# Coursework 1

This notebook is intended to be used as a starting point for your experiments. The instructions can be found in the instructions file located under spec/coursework1.pdf. The methods provided here are just helper functions. If you want more complex graphs such as side by side comparisons of different experiments you should learn more about matplotlib and implement them. Before each experiment remember to re-initialize neural network weights and reset the data providers so you get a properly initialized experiment. For each experiment try to keep most hyperparameters the same except the one under investigation so you can understand what the effects of each are.

In [None]:
import matplotlib.pyplot as plt
%matplotlib inline
plt.style.use('ggplot')

def train_model_and_plot_stats(
        model, error, learning_rule, train_data, valid_data, num_epochs, stats_interval, notebook=True):
    
    # As well as monitoring the error over training also monitor classification
    # accuracy i.e. proportion of most-probable predicted classes being equal to targets
    data_monitors={'acc': lambda y, t: (y.argmax(-1) == t.argmax(-1)).mean()}

    # Use the created objects to initialise a new Optimiser instance.
    optimiser = Optimiser(
        model, error, learning_rule, train_data, valid_data, data_monitors, notebook=notebook)

    # Run the optimiser for 5 epochs (full passes through the training set)
    # printing statistics every epoch.
    stats, keys, run_time = optimiser.train(num_epochs=num_epochs, stats_interval=stats_interval)
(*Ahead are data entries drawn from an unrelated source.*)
Ltac option_here := split_and!; [done|reflexivity|vm_compute; reflexivity].
Ltac stored_here := first
  [ apply stores_int; [option_here|reflexivity..]
  | apply stores_float; [option_here|reflexivity..]
  | apply stores_fixed; [option_here|reflexivity..]
  | apply stores_text; [option_here|reflexivity..|first [reflexivity|done|by apply object_value]]
  | split_and!; [option_here|reflexivity|split; [done|reflexivity]|vm_compute; reflexivity]
  | split_and!; [option_here|reflexivity|reflexivity] ].
Ltac all_stored := repeat first [apply stores_cons; [stored_here|] | constructor].

Section Contract.
Context (url : option string).
Abbreviation P := (LoadgenArgs.parser_of url).

(** The namespace the stored values leave *)
Definition left_by (avs : list (argument * value)) : namespace :=
  foldl (fun d av => put d (dest av.1) av.2) (defaults P) avs.

Lemma args_written argv items avs spec text meta out producer_only :
  argv = command_line items -> stores P items avs ->
  LoadgenArgs.spec_of_args (left_by avs) = Ok spec ->
  bool_attr (left_by avs) "producer_only" = Ok producer_only ->
  producer_only = false \/ Loadgen.run_id spec <> "" ->
  text_attr (left_by avs) "meta" = Ok text -> json_loads text = Ok meta ->
  text_attr (left_by avs) "out" = Ok out ->
  LoadgenArgs._args url argv = Ok (spec, meta, out, producer_only).
Proof.
  intros -> Ha Hs Hp Hr Ht Hm Ho. unfold LoadgenArgs._args, parsed.
  rewrite (parse_printed P items avs Ha) by reflexivity. fold (left_by avs). cbn [and_then].
  rewrite Hs, Hp. cbn [thrown and_then].
  replace (producer_only && bool_decide (Loadgen.run_id spec = "")) with false.
  - rewrite Ht. cbn [and_then]. rewrite Hm, Ho. done.
  - destruct Hr as [->|Hr]; [done|]. rewrite bool_decide_false, andb_false_r by done. done.
Qed.

Lemma labels_read l : unique_keys (JObj l) = true ->
  json_loads (dumps_spaced (JObj l)) = Ok (JObj l) /\ json_loads (dumps (JObj l)) = Ok (JObj l).
Proof. intros Hl. unfold json_loads. by rewrite loads_dumps_spaced, loads_dumps_eq. Qed.

Definition local_items (w : Z) (meta : json) : list word :=
  [Given "--expect-workers" (str_of_Z w); Given "--meta" (dumps_spaced meta)].
Definition timing_items (a : LocalBench.Args) : list word :=
  [Given "--warmup" (str_of_Z (LocalBench.a_warmup a));
   Given "--measure" (str_of_Z (LocalBench.a_measure a));
   Given "--cooldown" (str_of_Z (LocalBench.a_cooldown a));
   Given "--processes" (str_of_Z (LocalBench.a_processes a));
   Given "--payload-bytes" (str_of_Z (LocalBench.a_payload_bytes a))].

(** What a local point asks for: the rest are the load generator's own defaults. *)
Definition local_spec (a : LocalBench.Args) (p : LocalBench.Point) (rate : Q) (max_depth : Z)
    (mode : string) (high low : Z) : Loadgen.LoadSpec :=
  Loadgen.mk_LoadSpec (default "redis://localhost:6379/0" url) "bench" "workers" rate
    (LocalBench.a_warmup a) (LocalBench.a_measure a) (LocalBench.a_cooldown a)
    (LocalBench.a_processes a) 500 10 "send_email" [] (LocalBench.a_payload_bytes a) max_depth
    mode high low 5 (LocalBench.workers p) 300 1 "" 120.

(** What each kind of point asks for *)
Inductive asks (a : LocalBench.Args) : LocalBench.Point -> Loadgen.LoadSpec -> Prop :=
  | Saturating p : LocalBench.loadgen_args p = LocalBench._saturate a ->
      asks a p (local_spec a p 0 (LocalBench.a_max_depth a) "reject" 1000000 800000)
  | AtLoad cap f : let p := LocalBench.latency_point a cap f in
      asks a p (local_spec a p (written_rate (cap * f)) 0 "reject" 1000000 800000)
  | Overloaded cap mode : mode = "reject" \/ mode = "block" ->
      let p := LocalBench.backpressure_point a cap mode in
      asks a p (local_spec a p (written_rate (cap * LocalBench.a_overload a)) 0 mode
                  (LocalBench.a_high a) (LocalBench.a_low a)).

Lemma asked_for a p spec labels : unique_keys (JObj labels) = true -> asks a p spec ->
  LoadgenArgs._args url (LocalBench.loadgen_argv p (JObj labels)) =
    Ok (spec, JObj labels, "-", false).
Proof.
  intros Hl Ha. destruct (labels_read labels Hl) as [Hm _].
  assert (Hw : forall items avs, LocalBench.loadgen_args p = command_line (timing_items a ++ items) ->
    stores P (local_items (LocalBench.workers p) (JObj labels) ++ timing_items a ++ items) avs ->
    LoadgenArgs.spec_of_args (left_by avs) = Ok spec ->
    bool_attr (left_by avs) "producer_only" = Ok false ->
    text_attr (left_by avs) "meta" = Ok (dumps_spaced (JObj labels)) ->
    text_attr (left_by avs) "out" = Ok "-" ->
    LoadgenArgs._args url (LocalBench.loadgen_argv p (JObj labels)) =
      Ok (spec, JObj labels, "-", false)).
  { intros items avs Hp Hs H1 H2 H3 H4. eapply args_written; [|exact Hs|exact H1|exact H2| |exact H3| |].
    - unfold LocalBench.loadgen_argv. by rewrite Hp.
    - by left.
    - exact Hm.
    - exact H4. }
  destruct Ha as [p Hp|cap f p|cap mode Hmode p].
  - eapply (Hw [Given "--rate" "0"; Given "--max-depth" (str_of_Z (LocalBench.a_max_depth a));
      Given "--batch" "500"]); [exact Hp|cbn [local_items timing_items app]; all_stored|reflexivity..].
  - eapply (Hw [Given "--rate" (fixed 0 (cap * f))]); 
      [done|cbn [local_items timing_items app]; all_stored|reflexivity..].
  - destruct Hmode as [-> | ->];
      (eapply (Hw [Given "--rate" (fixed 0 (cap * LocalBench.a_overload a)); Given "--backpressure" _;
        Given "--high-watermark" (str_of_Z (LocalBench.a_high a));
        Given "--low-watermark" (str_of_Z (LocalBench.a_low a))]);
       [done|cbn [local_items timing_items app]; all_stored|reflexivity..]).
Qed.

Lemma any_wp {C V A} (spec : forall X, C X -> V -> result stop X -> V -> Prop) (p : prog C stop A) v :
  wp spec p v (fun _ _ => True).
Proof. by apply runs_wp. Qed.
Lemma points_asked RESULTS a tr :
  wp LocalRuns.watching (LocalBench.points RESULTS a) tr (fun r _ =>
    match r with Ok todo => Forall (fun p => exists spec, asks a p spec) todo | Err _ => True end).
Proof.
  assert (Hs : forall p, LocalBench.loadgen_args p = LocalBench._saturate a ->
    exists spec, asks a p spec) by (intros p Hp; eexists; by apply Saturating).
  unfold LocalBench.points. repeat case_decide.
  - apply wp_ret, Forall_bind, Forall_forall. intros r _. apply Forall_bind, Forall_forall. intros c _.
    constructor; [by apply Hs|constructor].
  - apply wp_ret, Forall_fmap, Forall_forall. intros r _. by apply Hs.
  - apply wp_ret, Forall_bind, Forall_forall. intros r _. apply Forall_bind, Forall_forall. intros w _.
    constructor; [by apply Hs|constructor].
  - apply wp_bind. eapply wp_mono; [apply any_wp|]. intros [cap|] v _; [|done].
    apply wp_ret, Forall_fmap, Forall_forall. intros f _. eexists. apply AtLoad.
  - apply wp_bind. eapply wp_mono; [apply any_wp|]. intros [cap|] v _; [|done].
    apply wp_ret. repeat constructor; eexists; apply Overloaded; tauto.
  - apply wp_bind. eapply wp_mono; [apply any_wp|]. by intros [cap|] v _.
Qed.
    # Plot the change in the validation and training set error over training.
    fig_1 = plt.figure(figsize=(8, 4))
    ax_1 = fig_1.add_subplot(111)
    for k in ['error(train)', 'error(valid)']:
        ax_1.plot(np.arange(1, stats.shape[0]) * stats_interval, 
                  stats[1:, keys[k]], label=k)
    ax_1.legend(loc=0)
    ax_1.set_xlabel('Epoch number')

    # Plot the change in the validation and training set accuracy over training.
    fig_2 = plt.figure(figsize=(8, 4))
    ax_2 = fig_2.add_subplot(111)
    for k in ['acc(train)', 'acc(valid)']:
        ax_2.plot(np.arange(1, stats.shape[0]) * stats_interval, 
                  stats[1:, keys[k]], label=k)
    ax_2.legend(loc=0)
    ax_2.set_xlabel('Epoch number')
    
    return stats, keys, run_time, fig_1, ax_1, fig_2, ax_2

In [None]:
# The below code will set up the data providers, random number
# generator and logger objects needed for training runs. As
# loading the data from file take a little while you generally
# will probably not want to reload the data providers on
# every training run. If you wish to reset their state you
# should instead use the .reset() method of the data providers.
import numpy as np
import logging
from mlp.data_providers import MNISTDataProvider, EMNISTDataProvider

# Seed a random number generator
seed = 11102019 
rng = np.random.RandomState(seed)
batch_size = 100
# Set up a logger object to print info about the training run to stdout
logger = logging.getLogger()
logger.setLevel(logging.INFO)
logger.handlers = [logging.StreamHandler()]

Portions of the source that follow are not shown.